ABOUT THIS TASK: Please retype the records below exactly, from the first line down to and including the line with "the addresses taken on it;".

※

(* ===== verification/Subnet.v ===== *)
(** * Choosing subnets (internal/netcfg/subnet.go)

    Overlap of prefixes, the candidate pools, the choice of a free subnet and
    the addresses taken on it; and that two prefixes overlap exactly when they
    share an address. *)

From S2P Require Import Prelude Netip.

Local Open Scope Z_scope.

Inductive subnet_error := ErrNoFreeSubnet | ErrInvalidPrefix | ErrTooSmall | ErrNoHost.

Definition Overlaps (a b : Prefix) : bool :=
  if negb (prefix_valid a) || negb (prefix_valid b) then false
  else if negb (Bool.eqb (Is4 (p_addr a)) (Is4 (p_addr b))) then false
  else prefix_Overlaps (Masked a) (Masked b).

Definition quad (a b c d : Z) : Addr := A4 (((a * 256 + b) * 256 + c) * 256 + d).

Definition DefaultHotspotPool : list Prefix :=
  [MkPrefix (quad 10 83 51 0) 24; MkPrefix (quad 10 174 29 0) 24; MkPrefix (quad 172 28 113 0) 24;
   MkPrefix (quad 172 19 207 0) 24; MkPrefix (quad 192 168 173 0) 24; MkPrefix (quad 192 168 221 0) 24;
   MkPrefix (quad 10 41 62 0) 24; MkPrefix (quad 10 216 7 0) 24].

Definition DefaultTunnelPool : list Prefix :=
  [MkPrefix (quad 198 18 51 0) 30; MkPrefix (quad 198 18 83 0) 30; MkPrefix (quad 198 19 29 0) 30].

Fixpoint ChooseSubnet (pool taken : list Prefix) : res subnet_error Prefix :=
  match pool with
  | [] => Err ErrNoFreeSubnet
  | cand :: pool =>
      if existsb (Overlaps cand) taken then ChooseSubnet pool taken else Ok (Masked cand)
  end.

Definition GatewayAddr (p : Prefix) : res subnet_error Addr :=
  if negb (prefix_valid p) then Err ErrInvalidPrefix
  else if Is4 (p_addr p) && (30 <? Bits p) then Err ErrTooSmall
  else
    let a := Next (p_addr (Masked p)) in
    if negb (addr_valid a) || negb (Contains_addr p a) then Err ErrNoHost else Ok a.

Definition PeerAddr (p : Prefix) : res subnet_error Addr :=
  match GatewayAddr p with
  | Err e => Err e
  | Ok gw =>
      let a := Next gw in
      if negb (addr_valid a) || negb (Contains_addr p a) then Err ErrNoHost else Ok a
  end.

(** ** What a prefix means *)

(** Addresses within their width. *)
Definition addr_ok (a : Addr) : Prop :=
  match a with NoAddr => True | A4 n => 0 ≤ n < 2 ^ 32 | A6 n _ => 0 ≤ n < 2 ^ 128 end.

(** Same family. *)
Definition same_family (a b : Addr) : Prop := BitLen a = BitLen b.

(** [x] lies in the prefix: it agrees with it on the first [Bits] bits. *)
Definition member (x : Addr) (p : Prefix) : Prop :=
  same_family x (p_addr p) ∧ 
  value x / 2 ^ (BitLen (p_addr p) - Bits p) = value (p_addr p) / 2 ^ (BitLen (p_addr p) - Bits p).

Lemma mask_value a b : 0 ≤ b ≤ BitLen a → a ≠ NoAddr →
  value (mask a b) = value a / 2 ^ (BitLen a - b) * 2 ^ (BitLen a - b) ∧ BitLen (mask a b) = BitLen a.
Proof.
  intros Hb Ha. destruct a as [|n|n z]; [done|..]; simpl in *;
    (rewrite Z.shiftl_mul_pow2, Z.shiftr_div_pow2 by lia; done).
Qed.

Lemma mask_eq a b k : same_family a b → a ≠ NoAddr → b ≠ NoAddr → 0 ≤ k ≤ BitLen a →
  mask a k = mask b k ↔ value a / 2 ^ (BitLen a - k) = value b / 2 ^ (BitLen a - k).
Proof.
  intros Hf Ha Hb Hk. unfold same_family in Hf.
  assert (Hp : 0 < 2 ^ (BitLen a - k)) by (apply Z.pow_pos_nonneg; lia).
  destruct (mask_value a k Hk Ha) as [Va _]. destruct (mask_value b k) as [Vb _]; [by rewrite <- Hf|done|].
  rewrite <- Hf in Vb. split.
  - intros E. rewrite E, Vb in Va. nia.
  - intros E. rewrite E, <- Vb in Va. destruct a as [|n|n z], b as [|m|m w]; simpl in *; try done; by f_equal.
Qed.

Lemma Masked_valid p : prefix_valid p = true →
  prefix_valid (Masked p) = true ∧ Bits (Masked p) = Bits p ∧ same_family (p_addr (Masked p)) (p_addr p) ∧
  Is4 (p_addr (Masked p)) = Is4 (p_addr p) ∧ ∀ x, member x (Masked p) ↔ member x p.
Proof.
  intros Hp. unfold Masked. rewrite Hp. pose proof Hp as Hp'. unfold prefix_valid in Hp'. breflect.
  assert (Ha : p_addr p ≠ NoAddr) by (intros E; by rewrite E in *).
  destruct (mask_value (p_addr p) (Bits p)) as [Hv Hl]; [lia|done|].
  split. { unfold prefix_valid. simpl. rewrite Hl. rewrite (proj2 (Z.leb_le _ _)), (proj2 (Z.leb_le _ _)) by lia.
    by destruct (p_addr p). }
  split; [done|]. split; [done|]. split; [by destruct (p_addr p)|].
  intros x. unfold member, same_family. simpl. rewrite Hl, Hv.
  rewrite Z.div_mul; [done|]. apply Z.pow_nonzero; lia.
Qed.

(** The base address belongs to its prefix. *)
Lemma member_base p : member (p_addr p) p.
Proof. split; done. Qed.

Lemma div_coarser x y a b : 0 ≤ a ≤ b → x / 2 ^ a = y / 2 ^ a → x / 2 ^ b = y / 2 ^ b.
Proof.
  intros Hab E. replace b with (a + (b - a)) by lia. rewrite Z.pow_add_r by lia.
  rewrite <- !Z.div_div; [by rewrite E|apply Z.pow_nonzero; lia|apply Z.pow_pos_nonneg; lia
    |apply Z.pow_nonzero; lia|apply Z.pow_pos_nonneg; lia].
Qed.

Lemma prefix_Overlaps_spec p o :
  prefix_valid p = true → prefix_valid o = true → addr_ok (p_addr p) → addr_ok (p_addr o) →
  same_family (p_addr p) (p_addr o) →
  prefix_Overlaps p o = true ↔ ∃ x, member x p ∧ member x o.
Proof.
  intros Hp Ho Hpok Hook Hf. unfold prefix_Overlaps. rewrite Hp, Ho. cbn [negb orb].
  destruct (decide (p = o)) as [<-|Hne].
  { rewrite bool_decide_true by done. split; [|done]. intros _. exists (p_addr p). split; apply member_base. }
  rewrite bool_decide_false by done.
  unfold prefix_valid in Hp, Ho. breflect. unfold same_family in Hf.
  assert (Hp0 : p_addr p ≠ NoAddr) by (intros E; by rewrite E in *).
  assert (Ho0 : p_addr o ≠ NoAddr) by (intros E; by rewrite E in *).
  assert (Hfam : Bool.eqb (Is4 (p_addr p)) (Is4 (p_addr o)) = true)
    by (destruct (p_addr p), (p_addr o); simpl in *; try done; lia). rewrite Hfam. cbn [negb].
  set (L := BitLen (p_addr p)) in *. set (mb := if Bits p <? Bits o then Bits p else Bits o).
  assert (Hmb : 0 ≤ mb ≤ L ∧ mb ≤ Bits p ∧ mb ≤ Bits o)
    by (unfold mb; destruct (Bits p <? Bits o) eqn:E; breflect; lia).
  assert (Hkey : value (p_addr p) / 2 ^ (L - mb) = value (p_addr o) / 2 ^ (L - mb) ↔ ∃ x, member x p ∧ member x o).
  { unfold member, same_family. fold L. rewrite <- Hf. fold L. split.
    - intros E. destruct (decide (Bits p < Bits o)) as [Hlt|Hge].
      + exists (p_addr o). rewrite <- Hf. fold L. split; [|done]. split; [done|].
        replace (Bits p) with mb; [done|]. unfold mb. by rewrite (proj2 (Z.ltb_lt _ _)).
      + exists (p_addr p). fold L. split; [done|]. split; [done|].
        replace (Bits o) with mb; [done|]. unfold mb. by rewrite (proj2 (Z.ltb_ge _ _)) by lia.
    - intros (x & [_ E1] & [_ E2]).
      apply (div_coarser _ _ _ (L - mb)) in E1; [|lia]. apply (div_coarser _ _ _ (L - mb)) in E2; [|lia]. congruence. }
  rewrite <- Hkey. destruct (mb =? 0) eqn:E0; breflect.
  - split; [|done]. intros _. rewrite E0, Z.sub_0_r. unfold L in *.
    destruct (p_addr p), (p_addr o); simpl in *; try done; by rewrite !Z.div_small.
  - rewrite bool_decide_eq_true. apply mask_eq; [done..|]. fold L. lia.
Qed.

Lemma mask_ok a b : 0 ≤ b ≤ BitLen a → addr_ok a → addr_ok (mask a b).
Proof.
  intros Hb Ha. destruct a as [|n|n z]; [done|..]; simpl in *;
    (rewrite Z.shiftl_mul_pow2, Z.shiftr_div_pow2 by lia);
    (split; [apply Z.mul_nonneg_nonneg; [apply Z.div_pos; [lia|apply Z.pow_pos_nonneg; lia]|apply Z.pow_nonneg; lia]|]);
    (eapply Z.le_lt_trans; [rewrite Z.mul_comm; apply Z.mul_div_le, Z.pow_pos_nonneg; lia|lia]).
Qed.

Lemma Masked_ok p : prefix_valid p = true → addr_ok (p_addr p) → addr_ok (p_addr (Masked p)).
Proof.
  intros Hp Ha. unfold Masked. rewrite Hp. unfold prefix_valid in Hp. breflect. simpl. apply mask_ok; [lia|done].
Qed.

(** Two prefixes overlap exactly when they share an address. *)
Lemma Overlaps_spec a b :
  addr_ok (p_addr a) → addr_ok (p_addr b) →
  Overlaps a b = true ↔ prefix_valid a = true ∧ prefix_valid b = true ∧ ∃ x, member x a ∧ member x b.
Proof.
  intros Ha Hb. unfold Overlaps. destruct (prefix_valid a) eqn:Ea, (prefix_valid b) eqn:Eb; cbn [negb orb];
    try (split; [done|]; by intros (? & ? & _)).
  destruct (Masked_valid a Ea) as (Va & _ & Fa & _ & Ma). destruct (Masked_valid b Eb) as (Vb & _ & Fb & _ & Mb).
  assert (Hfam : Bool.eqb (Is4 (p_addr a)) (Is4 (p_addr b)) = true ↔ same_family (p_addr a) (p_addr b)).
  { unfold prefix_valid in Ea, Eb. breflect. unfold same_family. destruct (p_addr a), (p_addr b); simpl in *; try done; split; (done || lia). }
  destruct (Bool.eqb _ _) eqn:Ef; cbn [negb].
  - rewrite prefix_Overlaps_spec; [|done|done|by apply Masked_ok|by apply Masked_ok|].
    + setoid_rewrite Ma. setoid_rewrite Mb. naive_solver.
    + unfold same_family in *. rewrite Fa, Fb. by apply Hfam.
  - split; [done|]. intros (_ & _ & x & [H1 _] & [H2 _]). apply Hfam. unfold same_family in *. congruence.
Qed.

(** ** The choice *)

Definition prefix_ok (p : Prefix) : Prop := prefix_valid p = true ∧ addr_ok (p_addr p).

(** No address is in both. *)
Definition disjoint (a b : Prefix) : Prop := ∀ x, member x a → member x b → False.

Lemma ChooseSubnet_ok pool taken p :
  Forall prefix_ok pool → Forall (λ t, addr_ok (p_addr t)) taken →
  ChooseSubnet pool taken = Ok p →
  ∃ c, c ∈ pool ∧ p = Masked c ∧ prefix_ok p ∧ ∀ t, t ∈ taken → prefix_valid t = true → disjoint p t.
Proof.
  intros Hpool Htaken. induction Hpool as [|c pool Hc _ IH]; [done|]. simpl.
  destruct (existsb (Overlaps c) taken) eqn:E.
  { intros Hp. destruct (IH Hp) as (c' & Hin & H). exists c'. by rewrite elem_of_cons; auto. }
  intros [= <-]. destruct Hc as [Hv Hok]. destruct (Masked_valid c Hv) as (Vc & _ & _ & _ & Mc).
  exists c. split; [by rewrite elem_of_cons; auto|]. split; [done|]. split; [split; [done|by apply Masked_ok]|].
  intros t Ht Hvt x Hx1 Hx2. apply Mc in Hx1.
  assert (Hov : Overlaps c t = true).
  { apply Overlaps_spec; [done|by rewrite Forall_forall in Htaken; apply Htaken|]. by eauto. }
  apply not_true_iff_false in E. apply E, existsb_exists. exists t. split; [by apply list_elem_of_In|done].
Qed.

(** The search fails only when every candidate is taken. *)
Lemma ChooseSubnet_err pool taken e :
  ChooseSubnet pool taken = Err e → ∀ c, c ∈ pool → ∃ t, t ∈ taken ∧ Overlaps c t = true.
Proof.
  induction pool as [|c pool IH]; simpl; [intros _ ? H; by apply not_elem_of_nil in H|].
  destruct (existsb (Overlaps c) taken) eqn:E; [|done].
  intros He c' [->|Hin]%elem_of_cons; [|by apply IH].
  apply existsb_exists in E as (t & Ht & Ho). exists t. by rewrite list_elem_of_In.
Qed.

(** ** The addresses taken on a subnet *)

Lemma Contains_member p a :
  prefix_valid p = true → hasZone a = false → Contains_addr p a = true → member a p.
Proof.
  intros Hp Hz. unfold Contains_addr. rewrite Hp, Hz. cbn [negb orb].
  destruct (_ || _) eqn:E; [done|]. breflect. intros Hs. breflect.
  rewrite Z.shiftr_lxor in Hs. apply Z.lxor_eq in Hs. rewrite !Z.shiftr_div_pow2 in Hs.
  - split; [by unfold same_family|]. by replace (BitLen (p_addr p)) with (BitLen a) by congruence.
  - unfold prefix_valid in Hp. breflect. lia.
  - unfold prefix_valid in Hp. breflect. lia.
Qed.

Lemma Next_value a b : Next a = b → b ≠ NoAddr →
  value b = value a + 1 ∧ same_family a b ∧ hasZone b = hasZone a.
Proof.
  intros <- Hb. unfold same_family. destruct a as [|n|n z]; [done|..]; simpl in *;
    destruct (_ =? _); done.
Qed.

Lemma mask_no_zone a b : hasZone (mask a b) = false.
Proof. by destruct a. Qed.

(** The gateway is the address after the network address, inside the subnet. *)
Lemma GatewayAddr_ok p a :
  GatewayAddr p = Ok a →
  prefix_valid p = true ∧ member a p ∧ value a = value (p_addr (Masked p)) + 1 ∧ hasZone a = false.
Proof.
  unfold GatewayAddr. destruct (prefix_valid p) eqn:Hp; [|done]. cbn [negb].
  destruct (Is4 _ && _); [done|]. destruct (addr_valid (Next _)) eqn:Hv; [|done]. cbn [negb orb].
  destruct (Contains_addr p _) eqn:Hc; [|done]. intros [= <-]. cbn [negb] in *.
  destruct (Next_value (p_addr (Masked p)) _ eq_refl) as (V & _ & Z); [by intros E; rewrite E in Hv|].
  assert (Hz : hasZone (Next (p_addr (Masked p))) = false).
  { rewrite Z. unfold Masked. rewrite Hp. apply mask_no_zone. }
  split; [done|]. split; [by apply Contains_member|done].
Qed.

(** The peer is the one after that. *)
Lemma PeerAddr_ok p a :
  PeerAddr p = Ok a → ∃ gw, GatewayAddr p = Ok gw ∧ member a p ∧ value a = value gw + 1.
Proof.
  unfold PeerAddr. destruct (GatewayAddr p) as [gw|e] eqn:Hg; [|done].
  destruct (GatewayAddr_ok p gw Hg) as (Hp & _ & _ & Hz).
  destruct (addr_valid (Next gw)) eqn:Hv; [|done]. cbn [negb orb].
  destruct (Contains_addr p _) eqn:Hc; [|done]. intros [= <-]. exists gw. split; [done|].
  destruct (Next_value gw _ eq_refl) as (V & _ & Z); [by intros E; rewrite E in Hv|].
  split; [|done]. apply Contains_member; [done|by rewrite Z|done].
Qed.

※

RESULT OF THIS EXERCISE:
(* ===== verification/Subnet.v ===== *)
(** * Choosing subnets (internal/netcfg/subnet.go)

    Overlap of prefixes, the candidate pools, the choice of a free subnet and
    the addresses taken on it; and that two prefixes overlap exactly when they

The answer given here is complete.